_TASK:_ Write out every record again, exactly.

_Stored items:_
(** C24. The durable tier is the authority: for every reachable resident cache, a planned
    resident hit was inserted under the durable tier's identity, materializes, and is a
    nonempty prefix of the request no deeper than the deepest cut the durable tier
    authenticates for it (with a durable tier that finds nothing, no resident hit is planned
    at all); an exact resident hit always carries its logits; the current session is used
    exactly when it holds a nonempty prefix; and a durable lookup error fails the plan. *)
Theorem plan_stays_authenticated capacity r0 h pr current toks pr' res :
  Resident.new capacity = Ok r0 -> rtc (resident_step sha256) (r0, []) (resident pr, h) ->
  zlen toks + 9 < 2 ^ 64 -> plan pr current toks = (pr', res) ->
  (forall n, res = Ok (PlanCurrent n) <-> continues current toks /\ n = zlen current) /\
  (forall hit, res = Ok (PlanResident hit) ->
     (exists s, (resident_identity pr, s) ∈ h /\ materialize (hit_snapshot hit) = Ok s /\
        tokens s = take (Z.to_nat (cut hit)) toks /\ 0 < cut hit <= zlen toks /\
        (exact_hit hit = true <-> tokens s = toks)) /\
     (forall d, durable pr = Some d ->
        exists auth, find_deepest d toks = Ok (Some auth) /\ cut hit <= d_cut auth) /\
     (exact_hit hit = true -> rs_last_logits (hit_snapshot hit) <> None)) /\
  (forall hit, res = Ok (PlanDurable hit) -> exists d, durable pr = Some d /\ find_deepest d toks = Ok (Some hit)) /\
  (forall d e, durable pr = Some d -> find_deepest d toks = Err e -> ~ continues current toks ->
     res = Err (DurableFailed e)).
Proof using All.
  intros Hnew Hsteps H64 Hplan. destruct (reachable_invariants sha256 capacity r0 _ h Hnew Hsteps) as [Hok _].
  destruct (plan_spec h pr current toks pr' res Hok H64 Hplan) as (_ & _ & _ & Hspec).
  split; [|split; [|split]].
  - intros n. split; [intros ->; done|]. intros [Hc ->].
    destruct res as [[m|hit|hit|]|e]; try (by destruct Hspec). by destruct Hspec as [_ ->].
  - intros hit ->. destruct Hspec as (_ & (s & K1 & _ & K2 & K3 & K4 & K5) & K6 & K7). split; [by exists s | done].
  - intros hit ->. apply Hspec.
  - intros d e Hd He Hc. destruct res as [[m|hit|hit|]|e'].
    + by destruct Hspec.
    + destruct Hspec as (_ & _ & Hauth & _). destruct (Hauth d Hd) as (? & ? & _). congruence.
    + destruct Hspec as (_ & d' & ? & ?). congruence.
    + destruct Hspec as (_ & Hn). specialize (Hn d Hd). congruence.
    + destruct Hspec as (_ & d' & e'' & ? & ? & ->). congruence.
Qed.

Lemma remote_action_spec matched prompt cut_align :
  match remote_action matched prompt cut_align with
  | ServeLocal => prompt - 1 <= matched
  | ArmDelta => matched < prompt - 1 /\ (cut_align | matched)
  | FullTransfer => True
  end.
Proof.
  unfold remote_action, is_multiple_of.
  destruct (prompt <? 2); [done|]. destruct (prompt - 1 <=? matched) eqn:E1; bool_prop; [lia|].
  destruct (0 <? matched); [|done]. destruct (0 <? cut_align) eqn:E2; [|done]. bool_prop. cbn.
  rewrite (proj2 (Z.eqb_neq cut_align 0)) by lia. destruct (_ =? 0) eqn:E3; [|done]. bool_prop.
  split; [lia|]. apply Z.mod_divide; lia.
Qed.

(** What a remote producer may rely on: when [prepare_remote] makes an offer, the matched
    count is a nonempty cut of the request; [ServeLocal] is offered only when at most the last
    token is missing and [ArmDelta] only for a cut strictly below that and on the producer's
    alignment grid; with either, the session holds exactly the matched prefix; and a hit the
    producer cannot use ([FullTransfer] from a local tier) leaves the session untouched. *)
Theorem prepare_remote_offers_usable_cuts capacity r0 h pr ss toks cut_align pr' ss' o :
  Resident.new capacity = Ok r0 -> rtc (resident_step sha256) (r0, []) (resident pr, h) ->
  zlen toks + 9 < 2 ^ 64 -> session_ok ss ->
  prepare_remote pr ss toks cut_align = (pr', ss', Ok (Some o)) ->
  0 < offer_matched o <= zlen toks /\
  match action o with
  | ServeLocal => zlen toks - 1 <= offer_matched o
  | ArmDelta => offer_matched o < zlen toks - 1 /\ (cut_align | offer_matched o)
  | FullTransfer => True
  end /\
  (action o <> FullTransfer -> token_history ss' = take (Z.to_nat (offer_matched o)) toks) /\
  (action o = FullTransfer -> offer_source o <> RemoteSource -> ss' = ss).
Proof using All.
  intros Hnew Hsteps H64 Hss Hprep.
  destruct (reachable_invariants sha256 capacity r0 _ h Hnew Hsteps) as [Hok _].
  unfold prepare_remote in Hprep.
  destruct (plan pr (token_history ss) toks) as [pr1 [p|e]] eqn:Hplan; [|done].
  destruct (plan_spec h pr _ toks pr1 _ Hok H64 Hplan) as (_ & _ & _ & Hspec).
  pose proof (fun m => remote_action_spec m (zlen toks) cut_align) as Hact.
  destruct p as [n|hit|hit|].
  - destruct Hspec as [Hc ->]. replace (if bool_decide _ then _ else _) with (ss, @Ok PrefixReuseError unit tt) in Hprep
      by (by case_bool_decide). injection Hprep as <- <- <-. cbn.
    split; [by apply continues_bounds|]. split; [apply Hact|]. split; [|done].
    intros _. rewrite to_nat_zlen. by apply continues_take.
  - destruct Hspec as (_ & (s & _ & _ & Hm & Ht & Hc & _) & _).
    case_bool_decide as Ha.
    { injection Hprep as <- <- <-. cbn. split; [done|]. split; [apply Hact|]. split; [intros; congruence | done]. }
    destruct (install_resident_hit ss hit) as [ss1 [[]|]] eqn:Hins; [|done]. injection Hprep as <- <- <-. cbn.
    pose proof (install_resident_hit_spec ss hit s ss1 _ Hss Hm Hins) as [-> _].
    split; [done|]. split; [apply Hact|]. split; [done | intros; congruence].
  - destruct Hspec as (_ & d & Hd & Hf). apply find_deepest_cut in Hf.
    case_bool_decide as Ha.
    { injection Hprep as <- <- <-. cbn. split; [done|]. split; [apply Hact|]. split; [intros; congruence | done]. }
    destruct (install_durable_hit pr1 ss toks hit) as [ss1 [[]|]] eqn:Hins; [|done]. injection Hprep as <- <- <-. cbn.
    split; [done|]. split; [apply Hact|]. split; [|intros; congruence].
    intros _. by eapply install_durable_hit_spec.
  - destruct (remote_rung pr1 ss toks) as [ss1 [[c|]|]] eqn:Hins; [|done..]. injection Hprep as <- <- <-. cbn.
    destruct (remote_rung_spec _ _ _ _ _ Hins) as [Hc Ht]. split; [done|]. split; [apply Hact|]. by split.
Qed.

_REPLY TO THE TASK:_
(** C24. The durable tier is the authority: for every reachable resident cache, a planned
    resident hit was inserted under the durable tier's identity, materializes, and is a
    nonempty prefix of the request no deeper than the deepest cut the durable tier
    authenticates for it (with a durable tier that finds nothing, no resident hit is planned
    at all); an exact resident hit always carries its logits; the current session is used
    exactly when it holds a nonempty prefix; and a durable lookup error fails the plan. *)
Theorem plan_stays_authenticated capacity r0 h pr current toks pr' res :
  Resident.new capacity = Ok r0 -> rtc (resident_step sha256) (r0, []) (resident pr, h) ->
  zlen toks + 9 < 2 ^ 64 -> plan pr current toks = (pr', res) ->
  (forall n, res = Ok (PlanCurrent n) <-> continues current toks /\ n = zlen current) /\
  (forall hit, res = Ok (PlanResident hit) ->
     (exists s, (resident_identity pr, s) ∈ h /\ materialize (hit_snapshot hit) = Ok s /\
        tokens s = take (Z.to_nat (cut hit)) toks /\ 0 < cut hit <= zlen toks /\
        (exact_hit hit = true <-> tokens s = toks)) /\
     (forall d, durable pr = Some d ->
        exists auth, find_deepest d toks = Ok (Some auth) /\ cut hit <= d_cut auth) /\
     (exact_hit hit = true -> rs_last_logits (hit_snapshot hit) <> None)) /\
  (forall hit, res = Ok (PlanDurable hit) -> exists d, durable pr = Some d /\ find_deepest d toks = Ok (Some hit)) /\
  (forall d e, durable pr = Some d -> find_deepest d toks = Err e -> ~ continues current toks ->
     res = Err (DurableFailed e)).
Proof using All.
  intros Hnew Hsteps H64 Hplan. destruct (reachable_invariants sha256 capacity r0 _ h Hnew Hsteps) as [Hok _].
  destruct (plan_spec h pr current toks pr' res Hok H64 Hplan) as (_ & _ & _ & Hspec).
  split; [|split; [|split]].
  - intros n. split; [intros ->; done|]. intros [Hc ->].
    destruct res as [[m|hit|hit|]|e]; try (by destruct Hspec). by destruct Hspec as [_ ->].
  - intros hit ->. destruct Hspec as (_ & (s & K1 & _ & K2 & K3 & K4 & K5) & K6 & K7). split; [by exists s | done].
  - intros hit ->. apply Hspec.
  - intros d e Hd He Hc. destruct res as [[m|hit|hit|]|e'].
    + by destruct Hspec.
    + destruct Hspec as (_ & _ & Hauth & _). destruct (Hauth d Hd) as (? & ? & _). congruence.
    + destruct Hspec as (_ & d' & ? & ?). congruence.
    + destruct Hspec as (_ & Hn). specialize (Hn d Hd). congruence.
    + destruct Hspec as (_ & d' & e'' & ? & ? & ->). congruence.
Qed.

Lemma remote_action_spec matched prompt cut_align :
  match remote_action matched prompt cut_align with
  | ServeLocal => prompt - 1 <= matched
  | ArmDelta => matched < prompt - 1 /\ (cut_align | matched)
  | FullTransfer => True
  end.
Proof.
  unfold remote_action, is_multiple_of.
  destruct (prompt <? 2); [done|]. destruct (prompt - 1 <=? matched) eqn:E1; bool_prop; [lia|].
  destruct (0 <? matched); [|done]. destruct (0 <? cut_align) eqn:E2; [|done]. bool_prop. cbn.
  rewrite (proj2 (Z.eqb_neq cut_align 0)) by lia. destruct (_ =? 0) eqn:E3; [|done]. bool_prop.
  split; [lia|]. apply Z.mod_divide; lia.
Qed.

(** What a remote producer may rely on: when [prepare_remote] makes an offer, the matched
    count is a nonempty cut of the request; [ServeLocal] is offered only when at most the last
    token is missing and [ArmDelta] only for a cut strictly below that and on the producer's
    alignment grid; with either, the session holds exactly the matched prefix; and a hit the
    producer cannot use ([FullTransfer] from a local tier) leaves the session untouched. *)
Theorem prepare_remote_offers_usable_cuts capacity r0 h pr ss toks cut_align pr' ss' o :
  Resident.new capacity = Ok r0 -> rtc (resident_step sha256) (r0, []) (resident pr, h) ->
  zlen toks + 9 < 2 ^ 64 -> session_ok ss ->
  prepare_remote pr ss toks cut_align = (pr', ss', Ok (Some o)) ->
  0 < offer_matched o <= zlen toks /\
  match action o with
  | ServeLocal => zlen toks - 1 <= offer_matched o
  | ArmDelta => offer_matched o < zlen toks - 1 /\ (cut_align | offer_matched o)
  | FullTransfer => True
  end /\
  (action o <> FullTransfer -> token_history ss' = take (Z.to_nat (offer_matched o)) toks) /\
  (action o = FullTransfer -> offer_source o <> RemoteSource -> ss' = ss).
Proof using All.
  intros Hnew Hsteps H64 Hss Hprep.
  destruct (reachable_invariants sha256 capacity r0 _ h Hnew Hsteps) as [Hok _].
  unfold prepare_remote in Hprep.
  destruct (plan pr (token_history ss) toks) as [pr1 [p|e]] eqn:Hplan; [|done].
  destruct (plan_spec h pr _ toks pr1 _ Hok H64 Hplan) as (_ & _ & _ & Hspec).
  pose proof (fun m => remote_action_spec m (zlen toks) cut_align) as Hact.
  destruct p as [n|hit|hit|].
  - destruct Hspec as [Hc ->]. replace (if bool_decide _ then _ else _) with (ss, @Ok PrefixReuseError unit tt) in Hprep
      by (by case_bool_decide). injection Hprep as <- <- <-. cbn.
    split; [by apply continues_bounds|]. split; [apply Hact|]. split; [|done].
    intros _. rewrite to_nat_zlen. by apply continues_take.
  - destruct Hspec as (_ & (s & _ & _ & Hm & Ht & Hc & _) & _).
    case_bool_decide as Ha.
    { injection Hprep as <- <- <-. cbn. split; [done|]. split; [apply Hact|]. split; [intros; congruence | done]. }
    destruct (install_resident_hit ss hit) as [ss1 [[]|]] eqn:Hins; [|done]. injection Hprep as <- <- <-. cbn.
    pose proof (install_resident_hit_spec ss hit s ss1 _ Hss Hm Hins) as [-> _].
    split; [done|]. split; [apply Hact|]. split; [done | intros; congruence].
  - destruct Hspec as (_ & d & Hd & Hf). apply find_deepest_cut in Hf.
    case_bool_decide as Ha.
    { injection Hprep as <- <- <-. cbn. split; [done|]. split; [apply Hact|]. split; [intros; congruence | done]. }
    destruct (install_durable_hit pr1 ss toks hit) as [ss1 [[]|]] eqn:Hins; [|done]. injection Hprep as <- <- <-. cbn.
    split; [done|]. split; [apply Hact|]. split; [|intros; congruence].
    intros _. by eapply install_durable_hit_spec.
  - destruct (remote_rung pr1 ss toks) as [ss1 [[c|]|]] eqn:Hins; [|done..]. injection Hprep as <- <- <-. cbn.
    destruct (remote_rung_spec _ _ _ _ _ Hins) as [Hc Ht]. split; [done|]. split; [apply Hact|]. by split.
Qed.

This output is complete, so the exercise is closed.